Solution: Disconnect the ethernet cable
In my case my MacBook Pro, was connected via WiFi, and also used an eithernet connection via a docking station when it was at my main desk. This is why:-
- I could never replicate the issue on my MacBook, as I disconnected it from the docking station to go to the misbehaving satellite
- Swapping the satellites never helped, nor rebooting, nor resetting, nor repositioning the satellites etc etc. The "good" satellite was alway the one with my MacBook pro connected and the "bad" satellite was the other one
It took me ages to find the issue, and it only struck me as I was trying to understand what was different between my 2 satellites. I spent ages with support, who suggested I try many things, but all those failed, until I discovered this. (I have asked the support team to flag the issue with their developers.)

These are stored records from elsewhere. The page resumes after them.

(* ===== verification/Sched.v ===== *)
(** * Threads, events and signals: sched/event.cpp and the core of sched/sched.cpp

    The state of the scheduler (threads, events, processes and the run queue) and
    the operations that move threads between its states: [enqueue_thread],
    [dequeue_thread], [Event::wait], [Event::trigger], [clear_listeners],
    [send_signal].

    A linked list of the kernel is the list of its members; linking a member
    twice or unlinking a stranger is [Undef]. Pointers are keys of the maps of
    the state. [Event::wait] gives up the processor in the middle, so it is two
    functions: [wait_begin] up to the call of [yield], [wait_end] after it. *)

From S2P Require Import Prelude Context Cred Vector Links.

(** ** Data *)

Inductive State := READY | RUNNING | BLOCKED | STOPPED | ZOMBIE.
#[export] Instance State_eq_dec : EqDecision State.
Proof. solve_decision. Defined.

(** [Thread::listeners] holds, per listener, the event it is linked to and the
    index [which] that [wait] is to return. *)
Record Thread := mkThread {
  tid : Z;
  process : Z;
  gpr_state : InterruptState;
  extended_state : list Z;
  gs_base : Z; fs_base : Z;
  thread_user_stack : Z;
  saved_user_stack : Z; saved_kernel_stack : Z;
  syscall_state : InterruptState;
  yield_await : bool;
  listeners : list (Z * Z);
  listeners_capacity : Z;
  which_event : Z;
  cred : Cred;
  ss_sp : Z; ss_flags : Z; ss_size : Z;
  signal_mask : Z;
  pending_signals : Z;
  enqueued_by_signal : Z;
  entering_signal : bool;
  exiting_signal : bool;
  signal_frame : Z;
  poll_saved_signal_mask : Z;
  has_poll_saved_signal_mask : bool;
  signal_event : Z;
  signal_return_event : Z;
  last_syscall_num : Z; last_syscall_rip : Z; last_syscall_ret : Z;
  set_child_tid : Z;
  clear_child_tid : Z;
  state : State
}.
#[export] Instance eta_Thread : Settable Thread := fun t =>
  mkThread (tid t) (process t) (gpr_state t) (extended_state t) (gs_base t) (fs_base t)
    (thread_user_stack t) (saved_user_stack t) (saved_kernel_stack t) (syscall_state t)
    (yield_await t) (listeners t) (listeners_capacity t) (which_event t) (cred t) (ss_sp t)
    (ss_flags t) (ss_size t) (signal_mask t) (pending_signals t) (enqueued_by_signal t)
    (entering_signal t) (exiting_signal t) (signal_frame t) (poll_saved_signal_mask t)
    (has_poll_saved_signal_mask t) (signal_event t) (signal_return_event t)
    (last_syscall_num t) (last_syscall_rip t) (last_syscall_ret t) (set_child_tid t)
    (clear_child_tid t) (state t).

(** [Event]: its listeners as (thread, which), in the order they wait. *)
Record Event := mkEvent { pending : Z; num_listeners : Z; listener_list : list (Z * Z) }.
#[export] Instance eta_Event : Settable Event := fun e =>
  mkEvent (pending e) (num_listeners e) (listener_list e).

Record KernelSigaction := mkSigaction { handler : Z; flags : Z; restorer : Z; mask : Z }.
#[export] Instance eta_KernelSigaction : Settable KernelSigaction := fun a =>
  mkSigaction (handler a) (flags a) (restorer a) (mask a).

(** [vfs::FileDescriptor]: the description it points to and its flag bit. *)
Record FileDescriptor := mkFd { description : option Z; fd_flags : Z }.
#[export] Instance eta_FileDescriptor : Settable FileDescriptor := fun d =>
  mkFd (description d) (fd_flags d).

(** [vfs::FileDescription]. *)
Record FileDescription := mkDescription {
  d_vnode : Z; d_entry : Z; cursor : Z; d_flags : Z; ref_count : Z
}.
#[export] Instance eta_FileDescription : Settable FileDescription := fun d =>
  mkDescription (d_vnode d) (d_entry d) (cursor d) (d_flags d) (ref_count d).

Record Process := mkProcess {
  pid : Z;
  thread_list : list Z;
  num_living_threads : Z;
  pagemap : option Z;
  file_descriptors : Vector FileDescriptor;
  num_file_descriptors : Z;
  first_free_fdnum : Z;
  cwd : Z; exe : Z;
  umask : Z;
  dumpable : bool;
  mmap_anon_base : Z; brk : Z;
  parent : Z;
  children_list : list Z;
  zombie_event : Z; stopped_event : Z; continued_event : Z;
  wait_status : Z; wait_code : Z;
  is_zombie : bool;
  has_performed_execve : bool;
  signal_actions : list KernelSigaction;
  group : option Z
}.
#[export] Instance eta_Process : Settable Process := fun p =>
  mkProcess (pid p) (thread_list p) (num_living_threads p) (pagemap p) (file_descriptors p)
    (num_file_descriptors p) (first_free_fdnum p) (cwd p) (exe p) (umask p) (dumpable p)
    (mmap_anon_base p) (brk p) (parent p) (children_list p) (zombie_event p) (stopped_event p)
    (continued_event p) (wait_status p) (wait_code p) (is_zombie p) (has_performed_execve p)
    (signal_actions p) (group p).

Record ProcessGroup := mkGroup { session : Z; leader_process : Z; process_list : list Z }.
#[export] Instance eta_ProcessGroup : Settable ProcessGroup := fun g =>
  mkGroup (session g) (leader_process g) (process_list g).

Record Session := mkSession { leader_group : Z; process_group_list : list Z }.
#[export] Instance eta_Session : Settable Session := fun s =>
  mkSession (leader_group s) (process_group_list s).

(** [sched_list] is the run queue; [frames] the signal frames in user memory;
    [closed] the descriptions on whose vnode [VNode::close] was called, latest
    first; [futex_table] the futex event of a physical address; [page_table] the
    physical page a (pagemap, virtual page) is mapped to and [memory] the 32-bit
    words at physical addresses; [next_obj] the address of the next object
    allocated. *)
Record kernel := mkKernel {
  threads : gmap Z Thread;
  events : gmap Z Event;
  processes : gmap Z Process;
  groups : gmap Z ProcessGroup;
  sessions : gmap Z Session;
  descriptions : gmap Z FileDescription;
  sched_list : list Z;
  thread_table : list (option Z);
  num_threads : Z;
  first_free_tid : Z;
  init_process : Z;
  idle_thread : Z;
  frames : gmap Z SignalFrame;
  closed : list Z;
  futex_table : gmap Z Z;
  page_table : gmap (Z * Z) Z;
  memory : gmap Z Z;
  next_obj : Z
}.
#[export] Instance eta_kernel : Settable kernel := fun k =>
  mkKernel (threads k) (events k) (processes k) (groups k) (sessions k) (descriptions k)
    (sched_list k) (thread_table k) (num_threads k) (first_free_tid k) (init_process k)
    (idle_thread k) (frames k) (closed k) (futex_table k) (page_table k) (memory k)
    (next_obj k).

(** Writing back one object. *)
Definition put_thread (t : Z) (th : Thread) (k : kernel) : kernel :=
  k <| threads ::= <[t := th]> |>.
Definition put_event (e : Z) (ev : Event) (k : kernel) : kernel :=
  k <| events ::= <[e := ev]> |>.
Definition put_process (p : Z) (pr : Process) (k : kernel) : kernel :=
  k <| processes ::= <[p := pr]> |>.

(** A thread as its member initialisers and constructor leave it; members they do
    not set are 0. *)
Definition zero_regs : InterruptState :=
  mkInterruptState 0 0 0 0 0 0 0 0 0 0 0 0 0 0 0 0 0 0 0 0 0 0 0.
Definition Thread_init (t p kernel_stack sig sigret : Z) : Thread :=
  {| tid := t; process := p; gpr_state := zero_regs; extended_state := []; gs_base := 0;
     fs_base := 0; thread_user_stack := 0; saved_user_stack := 0;
     saved_kernel_stack := kernel_stack; syscall_state := zero_regs; yield_await := false;
     listeners := []; listeners_capacity := 0; which_event := 0;
     cred := mkCred default_ids default_ids []; ss_sp := 0; ss_flags := 0; ss_size := 0;
     signal_mask := 0; pending_signals := 0; enqueued_by_signal := -1; entering_signal := false;
     exiting_signal := false; signal_frame := 0; poll_saved_signal_mask := 0;
     has_poll_saved_signal_mask := false; signal_event := sig; signal_return_event := sigret;
     last_syscall_num := 0; last_syscall_rip := 0; last_syscall_ret := 0; set_child_tid := 0;
     clear_child_tid := 0; state := BLOCKED |}.
Definition Process_init (p zombie stopped continued : Z) : Process :=
  {| pid := p; thread_list := []; num_living_threads := 0; pagemap := None;
     file_descriptors := empty_vector; num_file_descriptors := 0; first_free_fdnum := 0; cwd := 0; exe := 0;
     umask := 18; dumpable := true; mmap_anon_base := 0; brk := 0; parent := 0;
     children_list := []; zombie_event := zombie; stopped_event := stopped;
     continued_event := continued; wait_status := 0; wait_code := 0; is_zombie := false;
     has_performed_execve := false; signal_actions := replicate 64 (mkSigaction 0 0 0 0);
     group := None |}.
Definition Event_init : Event := mkEvent 0 0 [].

(** ** Signals numbers and flags used here *)
Definition SIGCHLD : Z := 17.
Definition SIGCONT : Z := 18.
Definition SA_NOCLDSTOP : Z := 1.
Definition CLD_EXITED : Z := 1.
Definition CLD_KILLED : Z := 2.
Definition CLD_STOPPED : Z := 5.
Definition CLD_CONTINUED : Z := 6.
Definition INT_MAX : Z := 2147483647.

Definition get_signal_bit (signal : Z) : Z := u64 (Z.shiftl 1 (signal - 1)).

(** ** Run queue *)

Definition enqueue_thread (k : kernel) (t signal : Z) : outcome kernel :=
  let! th := deref (threads k !! t) in
  if decide (state th <> BLOCKED /\ state th <> STOPPED) then Ret k else
  if decide (state th = STOPPED /\ signal <> SIGCONT) then Ret k else
  let! q := link_tail t (sched_list k) in
  let th := th <| enqueued_by_signal := signal |> in
  let th := if decide (state th = BLOCKED) then th <| state := READY |> else th in
  Ret (put_thread t th (k <| sched_list := q |>)).

(** ** Event::trigger *)

(** The loop over [listener_list_head]; [max_to_wake] is tested after each. *)
Fixpoint wake_listeners (k : kernel) (l : list (Z * Z)) (max_to_wake num_woken_up : Z)
    : outcome (kernel * Z) :=
  match l with
  | [] => Ret (k, num_woken_up)
  | (t, which) :: l =>
      let! th := deref (threads k !! t) in
      let! k := enqueue_thread (put_thread t (th <| which_event := which |>) k) t (-1) in
      let n := num_woken_up + 1 in
      if n >=? max_to_wake then Ret (k, n) else wake_listeners k l max_to_wake n
  end.

Definition trigger (k : kernel) (e : Z) (drop : bool) (max_to_wake : Z) : outcome (kernel * Z) :=
  let! ev := deref (events k !! e) in
  if num_listeners ev =? 0 then
    Ret (if drop then k else put_event e (ev <| pending := i32 (pending ev + 1) |>) k, 0)
  else wake_listeners k (listener_list ev) max_to_wake 0.

(** [trigger()] with the default arguments. *)
Definition trigger_all (k : kernel) (e : Z) : outcome kernel :=
  let! (k, _) := trigger k e false INT_MAX in Ret k.

(** ** Signals *)

Definition has_pending_signals (th : Thread) : bool :=
  negb (pending_signals th &~ signal_mask th =? 0).

(** [Thread::send_signal]. *)
Definition send_signal (k : kernel) (t signal : Z) : outcome kernel :=
  let! th := deref (threads k !! t) in
  let th := th <| pending_signals := pending_signals th .| get_signal_bit signal |> in
  let! k := enqueue_thread (put_thread t th k) t signal in
  trigger_all k (signal_event th).

(** [Process::get_main_thread]: the first thread, whose tid must be the pid. *)
Definition get_main_thread (k : kernel) (p : Z) : outcome Z :=
  let! pr := deref (processes k !! p) in
  let! t := deref (head (thread_list pr)) in
  let! th := deref (threads k !! t) in
  let! _ := assert (tid th =? pid pr) in
  Ret t.

Definition process_send_signal (k : kernel) (p signal : Z) : outcome kernel :=
  let! t := get_main_thread k p in send_signal k t signal.

Definition dequeue_thread (k : kernel) (t stop_signal : Z) : outcome kernel :=
  let! th := deref (threads k !! t) in
  let! _ := assert (bool_decide (state th = READY \/ state th = RUNNING)) in
  let! q := unlink t (sched_list k) in
  let k := k <| sched_list := q |> in
  if negb (stop_signal =? -1) then
    let k := put_thread t (th <| state := STOPPED |>) k in
    let! pr := deref (processes k !! process th) in
    let pr := pr <| wait_status := stop_signal |> <| wait_code := CLD_STOPPED |> in
    let! k := trigger_all (put_process (process th) pr k) (stopped_event pr) in
    let! pa := deref (processes k !! parent pr) in
    let! act := deref (signal_actions pa !! Z.to_nat SIGCHLD) in
    if negb (flags act &? SA_NOCLDSTOP) then process_send_signal k (parent pr) SIGCHLD else Ret k
  else Ret (put_thread t (th <| state := BLOCKED |>) k).

(** ** Event::wait *)

(** The first event whose [pending] is positive, with its index. *)
Fixpoint find_pending (k : kernel) (i : Z) (evs : list (option Z)) : outcome (option (Z * Z)) :=
  match evs with
  | [] => Ret None
  | None :: evs => find_pending k (i + 1) evs
  | Some e :: evs =>
      let! ev := deref (events k !! e) in
      if pending ev >? 0 then Ret (Some (e, i)) else find_pending k (i + 1) evs
  end.

(** [listeners.emplace_back]: growing the vector moves the listeners and frees
    their old storage, to which the events' lists still point. *)
Definition listeners_reserve (size capacity : Z) : outcome Z :=
  if size + 1 <=? capacity then Ret capacity
  else if size =? 0 then Ret 1 else Undef.

Fixpoint register (k : kernel) (t i : Z) (evs : list (option Z)) : outcome kernel :=
  match evs with
  | [] => Ret k
  | None :: evs => register k t (i + 1) evs
  | Some e :: evs =>
      let! th := deref (threads k !! t) in
      let! ev := deref (events k !! e) in
      let! cap := listeners_reserve (Z.of_nat (length (listeners th))) (listeners_capacity th) in
      let! l := link_tail (t, i) (listener_list ev) in
      let k := put_thread t (th <| listeners := listeners th ++ [(e, i)] |>
                                <| listeners_capacity := cap |>) k in
      let k := put_event e (ev <| listener_list := l |> <| num_listeners ::= Z.add 1 |>) k in
      register k t (i + 1) evs
  end.

(** [inl]: the value returned without sleeping; [inr]: the thread sleeps. *)
Definition wait_begin (k : kernel) (t : Z) (evs : list (option Z)) (nonblocking : bool)
    : outcome (Z * kernel + kernel) :=
  let! th := deref (threads k !! t) in
  if has_pending_signals th then Ret (inl (- EINTR, k)) else
  let! p := find_pending k 0 evs in
  match p with
  | Some (e, i) =>
      let! ev := deref (events k !! e) in
      Ret (inl (i, put_event e (ev <| pending := pending ev - 1 |>) k))
  | None =>
      if nonblocking then Ret (inl (- EWOULDBLOCK, k)) else
      let! _ := assert (bool_decide (listeners th = [])) in
      let! k := register k t 0 evs in
      let! k := dequeue_thread k t (-1) in
      Ret (inr k)
  end.

Fixpoint unlink_listeners (k : kernel) (t : Z) (ls : list (Z * Z)) : outcome kernel :=
  match ls with
  | [] => Ret k
  | (e, which) :: ls =>
      let! ev := deref (events k !! e) in
      let! l := unlink (t, which) (listener_list ev) in
      unlink_listeners
        (put_event e (ev <| listener_list := l |> <| num_listeners ::= fun n => n - 1 |>) k) t ls
  end.

Definition clear_listeners (k : kernel) (t : Z) : outcome kernel :=
  let! th := deref (threads k !! t) in
  let! k := unlink_listeners k t (listeners th) in
  Ret (put_thread t (th <| listeners := [] |>) k).

(** What [wait] does once the thread runs again. *)
Definition wait_end (k : kernel) (t : Z) : outcome (Z * kernel) :=
  let! k := clear_listeners k t in
  let! th := deref (threads k !! t) in
  Ret (if negb (enqueued_by_signal th =? -1) then - EINTR else which_event th, k).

Mikey94025, maybe this is what is causing your issue?
Kind regards, TackMan
- TackManJul 29, 2021Tutor
Hi FURRYe38,
Yes, this is a fairly standard thing to do on a Mac. Mac OS supports it really well.
Kind regards,
Peter
- FURRYe38Jul 29, 2021Guru - Experienced User
Well actually networking standards is to only have 1 connection per device. I've always used 1 connected on my Macs at a time. Not both.
Possible problem in that either Mac is causing problems with both connections being connected at the same time or Orbi doesn't support having two connections to 1 device at the same time.
- raven_auJul 30, 2021Virtuoso
FURRYe38 wrote:Well actually networking standards is to only have 1 connection per device. I've always used 1 connected on my Macs at a time. Not both.
Possible problem in that either Mac is causing problems with both connections being connected at the same time or Orbi doesn't support having two connections to 1 device at the same time.
Right, having two physical connections to a device is really bad, it can cause really odd problems with ARP address resolution on the local network and some services can get really confused by it.
NFS, for example (and possibly other network file systems), gets really confused by responses coming in on a different network interface to the one the it originated on.